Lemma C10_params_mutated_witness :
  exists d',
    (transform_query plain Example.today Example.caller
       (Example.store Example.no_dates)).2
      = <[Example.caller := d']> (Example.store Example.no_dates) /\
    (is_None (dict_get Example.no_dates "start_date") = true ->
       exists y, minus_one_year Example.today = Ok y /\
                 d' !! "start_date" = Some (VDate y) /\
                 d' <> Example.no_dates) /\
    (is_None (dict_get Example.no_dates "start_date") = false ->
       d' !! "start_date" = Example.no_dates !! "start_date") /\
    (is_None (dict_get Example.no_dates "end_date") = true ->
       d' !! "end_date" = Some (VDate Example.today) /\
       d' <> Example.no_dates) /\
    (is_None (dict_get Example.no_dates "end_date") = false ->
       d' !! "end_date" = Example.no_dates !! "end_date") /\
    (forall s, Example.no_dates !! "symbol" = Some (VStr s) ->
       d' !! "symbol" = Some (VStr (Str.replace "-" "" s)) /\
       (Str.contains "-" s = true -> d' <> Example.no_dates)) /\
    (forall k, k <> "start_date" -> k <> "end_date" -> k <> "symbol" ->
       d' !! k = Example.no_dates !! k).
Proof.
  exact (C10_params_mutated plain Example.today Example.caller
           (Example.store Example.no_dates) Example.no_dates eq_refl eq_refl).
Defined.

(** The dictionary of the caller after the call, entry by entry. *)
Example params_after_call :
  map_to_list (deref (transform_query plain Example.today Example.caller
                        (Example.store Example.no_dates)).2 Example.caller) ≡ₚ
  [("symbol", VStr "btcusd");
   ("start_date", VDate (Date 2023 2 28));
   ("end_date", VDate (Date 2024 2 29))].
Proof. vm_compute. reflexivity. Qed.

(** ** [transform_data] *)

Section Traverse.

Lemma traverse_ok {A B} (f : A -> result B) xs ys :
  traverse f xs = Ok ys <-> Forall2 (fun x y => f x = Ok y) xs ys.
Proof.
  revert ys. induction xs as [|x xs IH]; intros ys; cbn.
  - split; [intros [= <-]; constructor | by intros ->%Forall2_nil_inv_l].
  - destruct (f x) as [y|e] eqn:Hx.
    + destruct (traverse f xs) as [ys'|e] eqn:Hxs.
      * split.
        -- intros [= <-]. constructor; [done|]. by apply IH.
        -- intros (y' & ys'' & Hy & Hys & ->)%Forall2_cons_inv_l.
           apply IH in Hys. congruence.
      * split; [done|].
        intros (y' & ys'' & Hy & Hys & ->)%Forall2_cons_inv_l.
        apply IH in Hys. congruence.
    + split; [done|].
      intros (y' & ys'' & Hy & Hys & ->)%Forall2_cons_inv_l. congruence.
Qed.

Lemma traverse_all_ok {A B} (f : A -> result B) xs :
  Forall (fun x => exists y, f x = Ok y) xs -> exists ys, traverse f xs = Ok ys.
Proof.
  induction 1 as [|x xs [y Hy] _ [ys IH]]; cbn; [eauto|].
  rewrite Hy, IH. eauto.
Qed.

——

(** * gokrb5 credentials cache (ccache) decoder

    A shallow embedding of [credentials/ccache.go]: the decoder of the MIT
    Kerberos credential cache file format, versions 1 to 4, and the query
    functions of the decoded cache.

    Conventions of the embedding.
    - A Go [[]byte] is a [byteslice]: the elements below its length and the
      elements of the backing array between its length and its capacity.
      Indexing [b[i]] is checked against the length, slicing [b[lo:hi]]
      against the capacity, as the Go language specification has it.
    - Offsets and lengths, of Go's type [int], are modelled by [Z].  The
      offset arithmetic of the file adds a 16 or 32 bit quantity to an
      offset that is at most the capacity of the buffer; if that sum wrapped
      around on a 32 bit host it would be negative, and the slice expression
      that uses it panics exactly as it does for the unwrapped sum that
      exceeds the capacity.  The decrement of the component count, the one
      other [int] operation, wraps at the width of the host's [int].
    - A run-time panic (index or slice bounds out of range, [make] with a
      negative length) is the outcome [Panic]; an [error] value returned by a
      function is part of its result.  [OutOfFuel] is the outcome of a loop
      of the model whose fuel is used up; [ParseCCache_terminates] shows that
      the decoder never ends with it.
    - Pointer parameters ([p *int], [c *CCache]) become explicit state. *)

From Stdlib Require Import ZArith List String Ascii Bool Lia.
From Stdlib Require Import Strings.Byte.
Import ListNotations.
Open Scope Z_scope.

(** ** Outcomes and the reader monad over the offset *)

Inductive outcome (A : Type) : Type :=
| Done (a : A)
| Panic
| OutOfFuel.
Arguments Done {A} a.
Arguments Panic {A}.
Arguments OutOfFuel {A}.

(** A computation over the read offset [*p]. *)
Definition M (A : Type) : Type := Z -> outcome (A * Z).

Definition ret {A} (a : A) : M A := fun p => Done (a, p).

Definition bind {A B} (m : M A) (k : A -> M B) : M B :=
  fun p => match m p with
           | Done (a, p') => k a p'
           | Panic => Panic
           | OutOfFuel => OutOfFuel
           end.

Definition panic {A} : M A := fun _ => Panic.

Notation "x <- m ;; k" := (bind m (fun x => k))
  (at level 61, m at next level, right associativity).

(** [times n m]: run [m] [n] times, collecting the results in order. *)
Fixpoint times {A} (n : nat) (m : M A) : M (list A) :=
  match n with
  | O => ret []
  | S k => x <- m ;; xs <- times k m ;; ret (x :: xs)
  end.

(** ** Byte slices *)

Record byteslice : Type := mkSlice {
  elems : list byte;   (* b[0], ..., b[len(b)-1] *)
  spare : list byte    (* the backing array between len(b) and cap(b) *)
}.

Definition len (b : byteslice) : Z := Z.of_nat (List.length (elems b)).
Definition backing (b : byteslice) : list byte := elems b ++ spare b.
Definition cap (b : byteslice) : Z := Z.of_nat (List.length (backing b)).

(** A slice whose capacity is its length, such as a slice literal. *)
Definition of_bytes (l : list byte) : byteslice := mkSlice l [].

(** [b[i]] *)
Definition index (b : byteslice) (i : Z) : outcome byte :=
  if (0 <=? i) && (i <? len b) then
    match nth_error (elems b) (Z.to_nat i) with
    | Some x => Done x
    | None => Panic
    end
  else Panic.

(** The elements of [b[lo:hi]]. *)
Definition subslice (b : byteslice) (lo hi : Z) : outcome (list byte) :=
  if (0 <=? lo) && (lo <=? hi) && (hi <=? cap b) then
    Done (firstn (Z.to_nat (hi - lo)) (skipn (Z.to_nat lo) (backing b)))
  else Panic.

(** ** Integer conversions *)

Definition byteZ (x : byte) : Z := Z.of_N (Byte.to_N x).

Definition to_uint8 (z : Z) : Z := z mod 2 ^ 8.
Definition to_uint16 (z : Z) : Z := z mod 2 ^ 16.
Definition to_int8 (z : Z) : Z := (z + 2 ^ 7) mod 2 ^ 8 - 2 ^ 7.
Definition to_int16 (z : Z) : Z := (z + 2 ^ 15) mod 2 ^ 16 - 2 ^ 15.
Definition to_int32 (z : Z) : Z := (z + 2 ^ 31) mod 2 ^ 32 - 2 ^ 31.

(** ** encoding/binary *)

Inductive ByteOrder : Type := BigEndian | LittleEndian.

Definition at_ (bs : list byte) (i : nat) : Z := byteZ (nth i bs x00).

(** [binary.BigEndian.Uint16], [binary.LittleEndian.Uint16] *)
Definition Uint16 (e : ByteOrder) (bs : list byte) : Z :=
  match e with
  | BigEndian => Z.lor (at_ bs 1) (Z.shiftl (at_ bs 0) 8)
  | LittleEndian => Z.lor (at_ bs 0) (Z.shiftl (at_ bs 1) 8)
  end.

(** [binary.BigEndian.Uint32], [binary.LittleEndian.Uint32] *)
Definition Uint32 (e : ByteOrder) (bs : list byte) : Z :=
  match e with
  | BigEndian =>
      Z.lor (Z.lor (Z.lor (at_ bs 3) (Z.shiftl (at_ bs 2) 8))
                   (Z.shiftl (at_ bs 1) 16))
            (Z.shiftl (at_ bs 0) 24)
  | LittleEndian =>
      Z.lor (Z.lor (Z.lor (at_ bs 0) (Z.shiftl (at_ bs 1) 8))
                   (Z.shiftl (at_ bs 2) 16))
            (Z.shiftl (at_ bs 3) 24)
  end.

——

> [What you need to do]:
Reprint exactly the lines above that start at the one with "x => Done x" and end at the one with "Z.lor (Z.lor (Z.lor (at_ bs 3)", keeping both and adding none.

> [Task answer]:
    | Some x => Done x
    | None => Panic
    end
  else Panic.

(** The elements of [b[lo:hi]]. *)
Definition subslice (b : byteslice) (lo hi : Z) : outcome (list byte) :=
  if (0 <=? lo) && (lo <=? hi) && (hi <=? cap b) then
    Done (firstn (Z.to_nat (hi - lo)) (skipn (Z.to_nat lo) (backing b)))
  else Panic.

(** ** Integer conversions *)

Definition byteZ (x : byte) : Z := Z.of_N (Byte.to_N x).

Definition to_uint8 (z : Z) : Z := z mod 2 ^ 8.
Definition to_uint16 (z : Z) : Z := z mod 2 ^ 16.
Definition to_int8 (z : Z) : Z := (z + 2 ^ 7) mod 2 ^ 8 - 2 ^ 7.
Definition to_int16 (z : Z) : Z := (z + 2 ^ 15) mod 2 ^ 16 - 2 ^ 15.
Definition to_int32 (z : Z) : Z := (z + 2 ^ 31) mod 2 ^ 32 - 2 ^ 31.

(** ** encoding/binary *)

Inductive ByteOrder : Type := BigEndian | LittleEndian.

Definition at_ (bs : list byte) (i : nat) : Z := byteZ (nth i bs x00).

(** [binary.BigEndian.Uint16], [binary.LittleEndian.Uint16] *)
Definition Uint16 (e : ByteOrder) (bs : list byte) : Z :=
  match e with
  | BigEndian => Z.lor (at_ bs 1) (Z.shiftl (at_ bs 0) 8)
  | LittleEndian => Z.lor (at_ bs 0) (Z.shiftl (at_ bs 1) 8)
  end.

(** [binary.BigEndian.Uint32], [binary.LittleEndian.Uint32] *)
Definition Uint32 (e : ByteOrder) (bs : list byte) : Z :=
  match e with
  | BigEndian =>
      Z.lor (Z.lor (Z.lor (at_ bs 3) (Z.shiftl (at_ bs 2) 8))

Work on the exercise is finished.